» Action item
From the data below, retype exactly the lines starting with the one that contains "(** The body" and ending with the one that contains "set_local (temp_files ++ l)%list.", both included.

(Stored data entries)
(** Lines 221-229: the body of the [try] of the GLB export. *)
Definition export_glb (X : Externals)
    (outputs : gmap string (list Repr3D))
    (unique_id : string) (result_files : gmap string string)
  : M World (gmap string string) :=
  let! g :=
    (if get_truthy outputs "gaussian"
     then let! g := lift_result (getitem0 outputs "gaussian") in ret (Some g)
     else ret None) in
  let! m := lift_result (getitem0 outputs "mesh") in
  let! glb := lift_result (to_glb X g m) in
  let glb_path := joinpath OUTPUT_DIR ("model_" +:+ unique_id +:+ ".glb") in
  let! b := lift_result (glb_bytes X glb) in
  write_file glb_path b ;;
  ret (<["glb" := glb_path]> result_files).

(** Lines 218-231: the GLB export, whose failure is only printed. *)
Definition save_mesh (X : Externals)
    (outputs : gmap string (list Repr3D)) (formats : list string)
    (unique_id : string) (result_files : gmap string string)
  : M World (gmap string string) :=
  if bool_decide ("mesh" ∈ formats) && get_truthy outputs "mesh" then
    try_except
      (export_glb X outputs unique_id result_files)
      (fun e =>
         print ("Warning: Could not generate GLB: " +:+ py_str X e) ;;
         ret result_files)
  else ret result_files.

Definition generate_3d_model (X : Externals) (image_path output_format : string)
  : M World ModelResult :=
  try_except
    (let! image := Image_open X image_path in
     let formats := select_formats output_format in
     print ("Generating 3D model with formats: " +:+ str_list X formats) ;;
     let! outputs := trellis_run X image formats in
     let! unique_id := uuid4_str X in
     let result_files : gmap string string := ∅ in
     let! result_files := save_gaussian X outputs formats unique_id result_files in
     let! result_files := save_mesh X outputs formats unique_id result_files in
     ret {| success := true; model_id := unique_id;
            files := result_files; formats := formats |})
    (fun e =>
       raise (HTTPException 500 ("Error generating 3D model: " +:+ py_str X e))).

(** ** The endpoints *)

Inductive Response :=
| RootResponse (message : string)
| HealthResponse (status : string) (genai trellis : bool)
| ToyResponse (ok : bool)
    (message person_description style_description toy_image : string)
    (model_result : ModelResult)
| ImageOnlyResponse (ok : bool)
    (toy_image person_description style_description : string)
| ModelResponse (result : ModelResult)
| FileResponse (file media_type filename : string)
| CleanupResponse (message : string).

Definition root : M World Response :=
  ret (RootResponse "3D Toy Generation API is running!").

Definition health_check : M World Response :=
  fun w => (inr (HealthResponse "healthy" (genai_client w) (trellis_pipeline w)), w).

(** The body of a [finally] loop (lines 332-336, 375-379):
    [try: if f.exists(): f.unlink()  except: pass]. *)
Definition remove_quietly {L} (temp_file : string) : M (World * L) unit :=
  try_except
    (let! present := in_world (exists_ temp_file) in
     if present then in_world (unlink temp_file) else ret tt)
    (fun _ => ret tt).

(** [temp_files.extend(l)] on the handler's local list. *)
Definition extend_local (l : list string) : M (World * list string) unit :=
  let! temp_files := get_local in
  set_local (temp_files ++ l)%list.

* * *

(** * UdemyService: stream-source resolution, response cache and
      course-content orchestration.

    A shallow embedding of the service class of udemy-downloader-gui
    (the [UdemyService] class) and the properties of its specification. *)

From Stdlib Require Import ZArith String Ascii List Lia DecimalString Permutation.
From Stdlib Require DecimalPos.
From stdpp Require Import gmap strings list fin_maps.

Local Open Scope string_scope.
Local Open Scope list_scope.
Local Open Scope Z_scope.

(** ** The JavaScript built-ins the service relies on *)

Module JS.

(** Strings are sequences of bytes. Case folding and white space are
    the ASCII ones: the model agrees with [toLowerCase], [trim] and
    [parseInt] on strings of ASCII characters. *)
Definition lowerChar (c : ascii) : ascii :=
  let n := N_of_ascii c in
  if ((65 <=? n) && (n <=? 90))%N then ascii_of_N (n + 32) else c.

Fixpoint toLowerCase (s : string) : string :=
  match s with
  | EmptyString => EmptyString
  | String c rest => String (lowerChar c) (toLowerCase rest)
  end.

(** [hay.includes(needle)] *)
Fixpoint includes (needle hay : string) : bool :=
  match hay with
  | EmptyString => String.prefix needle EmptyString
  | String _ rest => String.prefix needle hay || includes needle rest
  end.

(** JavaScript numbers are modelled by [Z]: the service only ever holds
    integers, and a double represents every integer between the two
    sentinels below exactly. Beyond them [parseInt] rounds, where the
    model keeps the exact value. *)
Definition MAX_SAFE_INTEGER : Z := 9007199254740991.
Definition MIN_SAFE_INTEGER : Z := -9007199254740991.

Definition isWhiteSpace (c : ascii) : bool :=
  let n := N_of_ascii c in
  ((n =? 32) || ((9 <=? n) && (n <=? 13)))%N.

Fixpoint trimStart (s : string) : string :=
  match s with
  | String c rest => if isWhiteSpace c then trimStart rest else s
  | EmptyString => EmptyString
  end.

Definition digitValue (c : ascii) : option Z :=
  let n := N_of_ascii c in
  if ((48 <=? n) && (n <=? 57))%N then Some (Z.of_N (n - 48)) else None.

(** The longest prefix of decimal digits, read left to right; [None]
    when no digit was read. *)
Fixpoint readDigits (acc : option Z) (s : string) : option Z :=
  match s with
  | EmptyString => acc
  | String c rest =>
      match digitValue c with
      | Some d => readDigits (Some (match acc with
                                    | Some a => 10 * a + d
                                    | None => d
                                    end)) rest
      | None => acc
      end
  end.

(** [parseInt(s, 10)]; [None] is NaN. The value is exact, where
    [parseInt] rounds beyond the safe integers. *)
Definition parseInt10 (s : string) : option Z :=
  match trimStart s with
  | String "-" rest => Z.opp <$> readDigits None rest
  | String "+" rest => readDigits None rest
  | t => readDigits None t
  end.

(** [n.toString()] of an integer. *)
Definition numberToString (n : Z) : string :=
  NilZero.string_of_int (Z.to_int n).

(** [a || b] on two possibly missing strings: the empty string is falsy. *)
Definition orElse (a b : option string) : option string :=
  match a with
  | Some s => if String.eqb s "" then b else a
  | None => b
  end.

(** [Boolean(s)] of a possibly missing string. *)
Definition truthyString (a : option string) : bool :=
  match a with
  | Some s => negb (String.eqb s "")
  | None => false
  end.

» Your solution
(** The body of a [finally] loop (lines 332-336, 375-379):
    [try: if f.exists(): f.unlink()  except: pass]. *)
Definition remove_quietly {L} (temp_file : string) : M (World * L) unit :=
  try_except
    (let! present := in_world (exists_ temp_file) in
     if present then in_world (unlink temp_file) else ret tt)
    (fun _ => ret tt).

(** [temp_files.extend(l)] on the handler's local list. *)
Definition extend_local (l : list string) : M (World * list string) unit :=
  let! temp_files := get_local in
  set_local (temp_files ++ l)%list.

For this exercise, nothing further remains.